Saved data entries
○ ○ ○ ○

(** the frame period of a rate is its exact length in nanoseconds, rounded
    down: the product of period and [mul] misses [NS_PER_S * den] by less than
    [mul], for all eleven rates; an unknown rate is refused. *)
Theorem st_frame_period_exact fps :
  match st_frame_period_ns fps with
  | inl ret => fps = ST_FPS_MAX /\ ret = - EINVAL
  | inr period => exists tm, st_get_fps_timing fps = inr tm /\ 0 < period /\
      period * tm_mul tm <= NS_PER_S * tm_den tm < (period + 1) * tm_mul tm
  end.
Proof. destruct fps; (split || (eexists; split; [vm_compute; reflexivity|])); vm_compute; done. Qed.

(** A size of [s] bytes for every [c] pixels, 0 when the pixels do not fill groups. *)
Definition group_size (s c px : Z) : Z := if px mod c =? 0 then px * s / c else 0.

(** Frame sides for which no size computation wraps. *)
Definition side_ok (x : Z) : Prop := 0 <= x < 268435456.

Lemma st20_frame_size_group fmt w h :
  side_ok w -> side_ok h ->
  st20_frame_size fmt w h =
    match st20_get_pgroup fmt with
    | inl _ => 0
    | inr pg => group_size (pg_size pg) (pg_coverage pg) (w * h)
    end.
Proof.
  unfold side_ok, st20_frame_size, group_size. intros Hw Hh. assert (0 <= w * h < 72057594037927936) by nia.
  rewrite (u64_id (w * h)) by (unfold is_u64; lia).
  assert (Hpg : match st20_get_pgroup fmt with inl _ => True | inr pg => 0 <= pg_size pg <= 15 end)
    by (by destruct fmt; vm_compute).
  destruct (st20_get_pgroup fmt) as [|pg]; [done|]. rewrite u64_id by (unfold is_u64; nia).
  by destruct (_ =? 0).
Qed.

Lemma group_size_1 s px : group_size s 1 px = px * s.
Proof. unfold group_size. by rewrite Z.mod_1_r, Z.div_1_r. Qed.

(** Bytes and pixels of the group each frame format is made of. *)
Definition fmt_group (fmt : st_frame_fmt) : Z * Z :=
  match fmt with
  | ST_FRAME_FMT_YUV422PLANAR10LE | ST_FRAME_FMT_YUV422PLANAR12LE | ST_FRAME_FMT_Y210 => (4, 1)
  | ST_FRAME_FMT_V210 => (8, 3)
  | ST_FRAME_FMT_YUV422PLANAR8 | ST_FRAME_FMT_YUV422CUSTOM8 | ST_FRAME_FMT_UYVY => (2, 1)
  | ST_FRAME_FMT_YUV444PLANAR10LE | ST_FRAME_FMT_YUV444PLANAR12LE
  | ST_FRAME_FMT_GBRPLANAR10LE | ST_FRAME_FMT_GBRPLANAR12LE => (6, 1)
  | ST_FRAME_FMT_YUV422RFC4175PG2BE10 => (5, 2)
  | ST_FRAME_FMT_YUV422RFC4175PG2BE12 => (6, 2)
  | ST_FRAME_FMT_YUV444RFC4175PG4BE10 | ST_FRAME_FMT_RGBRFC4175PG4BE10 => (15, 4)
  | ST_FRAME_FMT_YUV444RFC4175PG2BE12 | ST_FRAME_FMT_RGBRFC4175PG2BE12 => (9, 2)
  | ST_FRAME_FMT_ARGB | ST_FRAME_FMT_BGRA => (4, 1)
  | ST_FRAME_FMT_RGB8 => (3, 1)
  | ST_FRAME_FMT_YUV420CUSTOM8 | ST_FRAME_FMT_YUV420PLANAR8 => (6, 4)
  | ST_FRAME_FMT_YUV422PLANAR16LE => (8, 2)
  | _ => (0, 1)
  end.

Lemma st_frame_size_group fmt w h il :
  side_ok w -> side_ok h ->
  st_frame_size fmt w h il =
    let size := group_size (fst (fmt_group fmt)) (snd (fmt_group fmt)) (w * h) in
    if il then size / 2 else size.
Proof.
  intros Hw Hh. assert (Hpx : 0 <= w * h < 72057594037927936) by (unfold side_ok in *; nia).
  unfold st_frame_size. rewrite (u64_id (w * h)) by (unfold is_u64; lia). cbv zeta.
  destruct fmt; cbn [fmt_group fst snd]; rewrite ?st20_frame_size_group by done;
    rewrite ?group_size_1, ?Z.mul_0_r; rewrite ?u64_id by (unfold is_u64; lia); try done;
    try (rewrite <- (Z.mul_assoc (w * h)); done).
  unfold group_size. by destruct ((w * h) mod 3 =? 0).
Qed.

(** Lines put below each other fit a frame. *)
Lemma group_size_lines s c w h : 0 <= s -> 0 < c -> 0 <= w -> 0 <= h ->
  group_size s c w * h <= group_size s c (w * h).
Proof.
  intros Hs Hc Hw Hh. unfold group_size.
  destruct (Z.eqb_spec (w mod c) 0) as [E|E].
  - apply Z.mod_divide in E as [k ->]; [|lia].
    replace (k * c * h) with (k * h * c) by ring. rewrite Z.mod_mul by lia. simpl.
    replace (k * c * s) with (k * s * c) by ring. replace (k * h * c * s) with (k * h * s * c) by ring.
    rewrite !Z.div_mul by lia. nia.
  - rewrite Z.mul_0_l. case_if; [|done]. apply Z.div_pos; nia.
Qed.

Lemma fmt_group_pos fmt : 0 <= fst (fmt_group fmt) <= 15 /\ 0 < snd (fmt_group fmt).
Proof. by destruct fmt. Qed.

(** The data lines of a frame fit its size. *)
Lemma frame_lines_fit fmt w h (il : bool) :
  side_ok w -> side_ok h ->
  0 <= st_frame_size fmt w 1 false /\
  st_frame_size fmt w 1 false * (if il then h / 2 else h) <= st_frame_size fmt w h il.
Proof.
  intros Hw Hh. rewrite !st_frame_size_group by (done || (unfold side_ok in *; lia)). cbv zeta. rewrite Z.mul_1_r.
  destruct (fmt_group_pos fmt) as [Hs Hc]. unfold side_ok in *.
  set (s := fst (fmt_group fmt)) in *. set (c := snd (fmt_group fmt)) in *.
  pose proof (group_size_lines s c w h ltac:(lia) Hc ltac:(lia) ltac:(lia)) as Hl.
  assert (Hp : 0 <= group_size s c w) by (unfold group_size; case_if; [apply Z.div_pos; nia|lia]).
  split; [done|]. destruct il; [|done].
  apply Z.div_le_lower_bound; [lia|]. pose proof (Z.mul_div_le h 2 ltac:(lia)). nia.
Qed.

(** The planes of a line share its bytes. *)
Lemma plane_lines_fit fmt w :
  side_ok w ->
  let l := st_frame_least_linesize fmt w in
  0 <= l 0 /\ 0 <= l 1 /\ 0 <= l 2 /\ l 0 + l 1 + l 2 <= st_frame_size fmt w 1 false.
Proof.
  intros Hw l. destruct (frame_lines_fit fmt w 1 false Hw ltac:(unfold side_ok; lia)) as [Hp _].
  subst l. unfold st_frame_least_linesize.
  assert (Hb : st_frame_size fmt w 1 false < 18446744073709551616 / 4).
  { rewrite st_frame_size_group by (done || (unfold side_ok in *; lia)). cbv zeta. rewrite Z.mul_1_r.
    destruct (fmt_group_pos fmt) as [Hs Hc]. unfold group_size, side_ok in *.
    change (18446744073709551616 / 4) with 4611686018427387904. case_if; [|lia].
    apply Z.div_lt_upper_bound; nia. }
  change (18446744073709551616 / 4) with 4611686018427387904 in Hb.
  generalize dependent (st_frame_size fmt w 1 false). intros line Hp Hb.
  destruct (st_frame_fmt_planes fmt =? 1); [cbn; lia|].
  destruct (st_frame_fmt_get_sampling fmt); cbn [Z.eqb Pos.eqb orb]; rewrite ?u64_id by (unfold is_u64; lia);
    Z.to_euclidean_division_equations; lia.
Qed.

Lemma planes_cases fmt : fmt <> ST_FRAME_FMT_MAX -> st_frame_fmt_planes fmt = 1 \/ st_frame_fmt_planes fmt = 3.
Proof. destruct fmt; intros H; vm_compute; auto; done. Qed.

(** The planes of a frame of one allocation, written out. *)
Definition plane_addrs (planes a step0 step1 : Z) : list Z :=
  if planes =? 1 then [a; 0; 0; 0] else [a; u64 (a + step0); u64 (u64 (a + step0) + step1); 0].

Lemma init_plane_eq fmt w h (il : bool) flags size a iova :
  st_frame_fmt_planes fmt = 1 \/ st_frame_fmt_planes fmt = 3 ->
  let l := st_frame_least_linesize fmt w in
  let dh := if il then h / 2 else h in
  st_frame_init_plane_single_src
    (st_frame_blank fmt w h il flags <| fr_buffer_size := size |> <| fr_data_size := size |>) a iova =
  mk_frame (plane_addrs (st_frame_fmt_planes fmt) a (u64 (l 0 * dh)) (u64 (l 1 * dh)))
           (plane_addrs (st_frame_fmt_planes fmt) iova (u64 (l 0 * dh)) (u64 (l 1 * dh)))
           (if st_frame_fmt_planes fmt =? 1 then [l 0; 0; 0; 0] else [l 0; l 1; l 2; 0])
           fmt il size size w h flags.
Proof.
  intros Hp l dh. unfold st_frame_init_plane_single_src, plane_addrs.
  change (fr_fmt (st_frame_blank fmt w h il flags <| fr_buffer_size := size |> <| fr_data_size := size |>)) with fmt.
  destruct Hp as [-> | ->].
  - reflexivity.
  - reflexivity.
Qed.

Lemma frame_free_rte f a :
  fr_flags f = Z.lor ST_FRAME_FLAG_SINGLE_MALLOC ST_FRAME_FLAG_RTE_MALLOC ->
  arr_get 0 (fr_addr f) 0 = a -> 0 < a -> st_frame_free f = (0, [(HeapRte, Some a); (HeapRte, None)]).
Proof.
  intros Hf Ha Hpos. unfold st_frame_free. rewrite Hf, Ha. change (has_flag _ _) with true at 1 2.
  unfold c_true. by replace (a =? 0) with false by lia.
Qed.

○ ○ ○ ○

Exercise aim
The word to find is "rate". Copy every line of the records that holds it.

Answer area
(** the frame period of a rate is its exact length in nanoseconds, rounded
    [mul], for all eleven rates; an unknown rate is refused. *)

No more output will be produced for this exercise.